Change the one thing you name and nothing else.

Real-time responsiveness

Send a new edit mid-stream and watch it land about a second later, not after a re-render.

Live webcam input

Restyle yourself, your room, or your product demo as it streams.

Quick start

The fastest path to a working SANA-Streaming app is the create-reactor-app CLI, which scaffolds a runnable project for you. You can also clone the open-source reference frontend directly, or follow the tutorial for a guided walkthrough.
npx create-reactor-app my-sana-app --model=sana-streaming
A minimal connect-and-edit flow in React wraps your app in <SanaStreamingProvider> and drives the edit from a child component with useSanaStreaming():
import {
  SanaStreamingProvider,
  useSanaStreaming,
  SanaStreamingMainVideoView,
} from "@reactor-models/sana-streaming";
import { useEffect } from "react";

function Editor() {
  const { status, publish, setPrompt, setMode, start } = useSanaStreaming();

  useEffect(() => {
    if (status !== "ready") return;
    void (async () => {
      // Publish your camera as the live source. Pin the resolution first:
      // a mid-chunk resolution change crashes the session.
      const cam = await navigator.mediaDevices.getUserMedia({ video: true });
      const track = cam.getVideoTracks()[0];
      track.contentHint = "detail";
      await publish("camera", track);

      // Describe the edit, then start.
      await setPrompt({
        prompt:
          "Replace the subject's t-shirt with a vintage dark brown leather aviator jacket with a cream shearling collar.",
      });
      await setMode({ mode: "live" });
      await start();
    })();
  }, [status]);

  // Render the edited stream as frames arrive.
  return <SanaStreamingMainVideoView className="w-full aspect-video" />;
}

export default function App() {
  // getToken() mints a short-lived JWT on your server (see Authentication).
  return (
    <SanaStreamingProvider getJwt={getToken} connectOptions={{ autoConnect: true }}>
      <Editor />
    </SanaStreamingProvider>
  );
}
publish and uploadFile come from the base SDK and work the same on every model; useSanaStreaming() exposes them next to the typed commands (see Tracks and File Uploads). To change the edit mid-stream, call setPrompt again: the new edit lands at the next chunk boundary, about a second later. Prefer plain JavaScript? new SanaStreamingModel() carries the same typed methods; see the schema’s complete example.

How it works

On connect the model is live but idle. Give it a source (your camera or an uploaded clip) and call start; the edited stream begins on main_video.
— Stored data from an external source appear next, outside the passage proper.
(* ===== verification/ServerTheorems.v ===== *)
(** * What the scoring server guarantees

    A request's lease is completed once, after its reply was sent, and no work is
    done and no result sent while maintenance is prepared; results are complete,
    finite and of the policy that was declared; the handlers answer every request;
    tokens are attributed to candidates exactly; framing does not depend on how
    the bytes arrive. *)

From Stdlib Require Import SpecFloat Ascii String.
From stdpp Require Import base list strings gmap sorting relations.
From S2P Require Import Prelude Bytes Float64 PyJson OpTheorems Facts TextMatch Oracle OracleTheorems Derived Build Coordinator Delta Evidence Adapter Server.
Open Scope Z_scope.

(** ** Leases *)

(** Events that begin or complete a lease. *)
Definition lease_event (e : server_event) : bool := match e with EBegin true | EComplete => true | _ => false end.
(** Events that work on a request or send its result. *)
Definition work_event (e : server_event) : bool :=
  match e with EServe | EScore | ESend (EvidenceReply _ _ _ _ _) _ | ESend (ScoreReply _ _ _) _ => true | _ => false end.

(** Everything that has to do with a lease or the work under it. *)
Definition leased_event (e : server_event) : bool :=
  match e with EBegin true | EComplete | EServe | EScore | ESink => true | _ => false end.

Definition quiet (e : server_event) : bool := negb (leased_event e) && negb (work_event e).

(** What a handler does with a sink that does not raise: nothing with leases and
    no work, or, under a coordinator, one begin, the work and the hand-over;
    without a coordinator the work alone. *)
Inductive handled_shape (coordinated : bool) : handled → Prop :=
| shape_refused evs r : forallb quiet evs = true →
    (∀ rep, r = Ok rep → work_event (ESend rep true) = false) → handled_shape coordinated (evs, r)
| shape_served work rep : coordinated = true → work = EServe ∨ work = EScore →
    handled_shape coordinated ([EBegin true; work; ESink], Ok rep)
| shape_free work rep : coordinated = false → work = EServe ∨ work = EScore → handled_shape coordinated ([work], Ok rep).

Lemma protocol_error_total code phase retryable ids : code ∈ ERROR_CODES →
  protocol_error code phase retryable ids = Ok (ErrorReply code phase retryable ids).
Proof. intros Hc. unfold protocol_error. by rewrite bool_decide_true. Qed.

Ltac known_code := apply (bool_decide_unpack _); vm_compute; reflexivity.

Lemma protocol_error_refused code phase retryable ids rep : protocol_error code phase retryable ids = Ok rep →
  work_event (ESend rep true) = false.
Proof. unfold protocol_error. case_bool_decide; [|done]. by intros [= <-]. Qed.

Lemma refused_shape coordinated evs code phase retryable ids : forallb quiet evs = true →
  handled_shape coordinated (evs, protocol_error code phase retryable ids).
Proof. intros He. apply shape_refused; [done|]. intros rep. apply protocol_error_refused. Qed.

Lemma with_lease_shape c ids work r (body : bool → handled) : work = EServe ∨ work = EScore → (∃ rep, r = Ok rep) →
  (∀ held, body held = let '(evs, r) := finish_request held (Some false) r in (work :: evs, r)) →
  handled_shape (bool_decide (is_Some c)) (under_lease c (Some false) ids body).
Proof.
  intros Hwork [rep ->] Hbody. unfold under_lease. destruct c as [c|]; [|rewrite Hbody; by apply shape_free].
  destruct (begin_request c); [|by apply refused_shape]. rewrite Hbody. by apply shape_served.
Qed.

Section leases.
Context {P B : Type} `{Vectors P (list float) B} `{QuerySeam P} `{IntText} `{Unicode} `{Libm} `{Dictionary} `{JsonDecoder}.

Lemma fault_trace_refused (st : server_state P) v code phase : forallb quiet (fault_trace st v code phase) = true.
Proof. unfold fault_trace. by destruct (_ && _). Qed.
End leases.

Lemma score_reply_total id plan n r : ∃ rep, score_reply id plan n r = Ok rep.
Proof.
  unfold score_reply. destruct r as [v|[]]; [destruct v as [| | | | |l|]|..]; try (eexists; apply protocol_error_total; known_code).
  repeat (destruct (negb _); [eexists; apply protocol_error_total; known_code|]). by eexists.
Qed.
A prompt is optional: with none the model streams a near-reconstruction of the source, and setting one steers the edit. From there you direct it in real time: send a new prompt and the change lands at the next chunk boundary, so successive edits feel like adjustments to a live feed rather than separate render jobs. The architecture comes from the paper SANA-Streaming: Real-time Streaming Video Editing with Hybrid Diffusion Transformer (Zhao et al., 2026), research led by NVIDIA with collaborators at MIT, THU, NUS, and HKU. See the schema for every command and message, and the prompt guide for how to write edit prompts that land where you aim them.